The task
Among the entries below, count the lines where the string "true" occurs, and give only the number.

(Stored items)
▬▬▬

(** ** The guarantees *)

(** A staged check consumes no drift: whatever lock, log line or write fails, and however
    the check ends, every tool whose definition is risky against the baseline keeps the
    fingerprint it was approved with and is still risky against the baseline that follows,
    so a crash before the quarantine is durable loses nothing; the quarantine file is not
    touched, and a lost baseline is not replaced. *)
Theorem staged_check_consumes_no_drift c w :
  wp (check_staged to_string sha256 scan_definition profile c) (fun r w' =>
    quarantine_file (stores w') = quarantine_file (stores w) /\
    match usable_pins (load_pins (stores w)) with
    | None => load_pins (stores w') = load_pins (stores w)
    | Some pins =>
        exists pins', usable_pins (load_pins (stores w')) = Some pins' /\
          forall t n, t ∈ pin_values c -> name_of t.1 = Some n -> risky pins t.1 t.2 n = true ->
            fp <$> pins' !! n = fp <$> pins !! n /\ risky pins' t.1 t.2 n = true
    end) w.
Proof.
  eapply wp_mono; [apply check_spec|]. intros r w' [[_ Hf _] H]. split; [done|].
  destruct (usable_pins (load_pins (stores w))) as [pins|] eqn:Ep.
  2: { destruct r; [|done]. by destruct H as [-> _]. }
  destruct r as [events|e]; [|exists pins; by rewrite H].
  destruct H as (clock & stamp & updated & _ & Hu & Hs). exists updated. split; [done|]. intros t n Ht Hn Hr.
  assert (Hkeep : forget <$> (updated !! n) = forget <$> (pins !! n)).
  { eapply staged_keeps; [exact Hs|]. apply candidates_spec. by exists t. }
  split.
  - destruct (pins !! n) as [p|], (updated !! n) as [p'|]; try done.
    apply (inj Some (forget p')) in Hkeep. cbn. by rewrite (proj1 (forget_fields _ _ Hkeep)).
  - eapply risky_stays; [exact Hkeep| |done]. rewrite (similar_dom _ _ Hs). apply next_dom.
Qed.

(** A quarantine that succeeds holds every candidate of the events it was given, keeps
    every record there was, and writes no record but for a definition the checked catalog
    lists under that very name, with the pin of that definition; one that fails leaves the
    file as it was. Neither changes the baseline. *)
Theorem quarantine_holds_every_candidate c events w :
  wf (stores w) ->
  wp (apply_quarantine to_string sha256 c events) (fun r w' =>
    load_pins (stores w') = load_pins (stores w) /\
    match r with
    | Ok _ => exists q q', opened (stores w) q /\ opened (stores w') q' /\
        dom q ∪ quarantine_candidates c events ⊆ dom q' /\
        (quarantine_candidates c events <> ∅ -> load_quarantine (stores w') = Ok q') /\
        forall n r, q' !! n = Some r -> retained q n r \/ row c n r
    | Err _ => quarantine_file (stores w') = quarantine_file (stores w)
    end) w.
Proof.
  intros Hwf. eapply wp_mono; [apply apply_quarantine_spec; intros q; by apply load_objects|].
  intros r w' H. split; [apply H|]. destruct r as [added|e]; [|apply H].
  destruct (quarantined_load c events added w w' H) as (q & q' & H1 & H2 & H3 & H4 & H5 & _). by exists q, q'.
Qed.

(** C18. A release pins what was captured before it unblocks: when it succeeds, the record is
    gone and no other, the tool's pin has the captured fingerprint and no other pin
    changed; a record of a lost baseline is released only with a captured pin. When it
    does not succeed every record is still there. *)
Theorem release_pins_before_unblocking tool w :
  wp (release tool) (fun r w' =>
    match r with
    | Ok true => exists q record pins pins',
        load_quarantine (stores w) = Ok q /\ q !! tool = Some record /\
        load_quarantine (stores w') = Ok (delete tool q) /\
        repairable (stores w) (is_tampered record) pins /\ usable_pins (load_pins (stores w')) = Some pins' /\
        (forall n, n <> tool -> pins' !! n = pins !! n) /\
        match captured_pin record with
        | Some p => fp <$> pins' !! tool = Some (fp p)
        | None => is_tampered record = false /\
                  fp <$> pins' !! tool = Some (default "released-without-baseline" (fp <$> pins !! tool))
        end
    | _ => quarantine_file (stores w') = quarantine_file (stores w)
    end) w.
Proof.
  eapply wp_mono; [apply release_spec|]. intros r w' (_ & _ & [[Hs Hr]|(q & record & pending & stamp & [Hq Hrec Hpe] & Hf & Hl & Hok)]).
  { destruct r as [[]|]; [done|by rewrite Hs..]. }
  destruct r as [[]|e]; [|by destruct Hf|by destruct Hf].
  destruct Hl as [[_ ?]|(pins & Hrep & Hl)]; [done|]. destruct (Hok eq_refl) as [Hres Hfile].
  exists q, record, pins. eexists. split; [done|]. split; [done|]. split.
  { apply load_holds; [done..|]. intros n rec [_ H]%lookup_delete_Some. by eapply load_not_legacy. }
  split; [done|]. split; [exact Hl|]. split; [intros n Hn; by apply apply_release_other|].
  unfold release_pending_pin in Hpe. unfold captured_pin. destruct (get "pending_pin" record) as [v|]; cbn [mbind option_bind].
  - destruct (decode v) as [p|]; [|done]. injection Hpe as <-. apply apply_release_fp.
  - destruct (is_tampered record); [done|]. injection Hpe as <-. split; [done|]. apply apply_release_fp_none.
Qed.

(** C17. An approved identity is never forgotten: through any sequence of checks, acceptances,
    quarantines, releases, reviews and their failures, from a baseline that reads, the
    baseline still reads and every pinned tool is pinned, with the time it was first seen
    unchanged, so no tool becomes a first sight again. *)
Theorem approved_identities_persist w w' pins n p :
  wf (stores w) -> rtc ran w w' -> usable_pins (load_pins (stores w)) = Some pins -> pins !! n = Some p ->
  first_seen p <> 0 ->
  exists pins' p', usable_pins (load_pins (stores w')) = Some pins' /\ pins' !! n = Some p' /\ first_seen p' = first_seen p.
Proof.
  intros Hwf Hran. revert pins p. induction Hran as [w|w1 w2 w3 H12 H23 IH]; intros pins p Hp Hn Hf.
  { by exists pins, p. }
  destruct (ran_persists w1 w2 Hwf H12) as [Hwf2 Hp2]. destruct (Hp2 pins Hp) as (pins2 & Hu2 & Hr).
  destruct (Hr n p Hn) as (p2 & Hn2 & Hs2). rewrite <- (Hs2 Hf). apply (IH Hwf2 pins2 p2 Hu2 Hn2). by rewrite Hs2.
Qed.

(** Only a user's release replaces a lost baseline: any other operation, and a release of
    anything but a record whose baseline was lost, leaves it lost. *)
Theorem lost_baseline_needs_release w w' :
  wf (stores w) -> ran w w' -> usable_pins (load_pins (stores w)) = None ->
  load_pins (stores w') = load_pins (stores w) \/
  exists q n r, load_quarantine (stores w) = Ok q /\ q !! n = Some r /\ is_tampered r = true /\
    is_Some (captured_pin r).
Proof.
  assert (Hrelease : forall tool r w w', release_post tool r w w' -> usable_pins (load_pins (stores w)) = None ->
    load_pins (stores w') = load_pins (stores w) \/
    exists q n r, load_quarantine (stores w) = Ok q /\ q !! n = Some r /\ is_tampered r = true /\ is_Some (captured_pin r)).
  { clear w w'. intros tool r w w' (_ & _ & [[Hs _]|(q & rec & pending & stamp & [Hq Hrec Hpe] & _ & [[? _]|(pins & Hrep & _)] & _)]) Hn;
      [left; by rewrite Hs|by left|]. right. exists q, tool, rec. split; [done|]. split; [done|].
    destruct Hrep as [Hrep|(_ & Ht & _)]; [congruence|]. split; [done|]. unfold release_pending_pin in Hpe. rewrite Ht in Hpe.
    unfold captured_pin. destruct (get "pending_pin" rec) as [v|]; [|done]. cbn [mbind option_bind]. destruct (decode v); [by eexists|done]. }
  intros Hwf [defer c r H|c events r H|c events r H|r H|tool r H|tool id r H|tool f r H|expected r H|gone servers present r H|r H] Hn.
  - apply (wp_run _ _ _ _ _ (check_spec defer c w)) in H as [_ H]. rewrite Hn in H. left.
    destruct r; [by destruct H as [-> _]|done].
  - apply (wp_run _ _ _ _ _ (accept_staged_spec c events w)) in H as (_ & H & _). left. by apply H.
  - apply (wp_run _ _ _ _ _ (apply_quarantine_spec c events w (fun q => load_objects _ q Hwf))) in H as ([Hl _ _] & _). by left.
  - apply (wp_run _ _ _ _ _ (accept_quarantined_spec w)) in H as (_ & _ & [->|(q & pending & stamp & _ & _ & _ & [?|(pins & H & _)] & _)]);
      [by left|by left|congruence].
  - eapply Hrelease; [by eapply (wp_run _ _ _ _ _ (release_spec tool w))|done].
  - eapply Hrelease; [by eapply (wp_run _ _ _ _ _ (release_record_spec tool id w))|done].
  - eapply Hrelease; [by eapply (wp_run _ _ _ _ _ (release_definition_spec tool f w))|done].
  - apply (wp_run _ _ _ _ _ (release_all_spec expected w)) in H as (_ & _ & [->|(q & stamp & Hq & _ & [[? _]|(pins & tamper & Hrep & Ht & _)])]);
      [by left|by left|]. right. destruct Hrep as [Hrep|(_ & -> & _)]; [congruence|].
    destruct (Ht eq_refl) as (n & rec & Hrec & Hfate & Htam). exists q, n, rec. split; [done|]. split; [done|]. split; [done|].
    unfold Quarantine.fate in Hfate. destruct (match expected with Some _ => _ | None => _ end); [done|].
    unfold release_pending_pin in Hfate. rewrite Htam in Hfate. unfold captured_pin.
    destruct (get "pending_pin" rec) as [v|]; [|done]. cbn [mbind option_bind]. destruct (decode v); [by eexists|done].
  - apply (wp_run _ _ _ _ _ (reconcile_spec gone servers present w)) in H as (_ & _ & [->|(pins & absent & Hl & _)]); [by left|].
    rewrite Hl in Hn. done.
  - apply (wp_run _ _ _ _ _ (ensure_spec w)) in H as ([Hl _ _] & _). by left.
Qed.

▬▬▬

Exercise output
5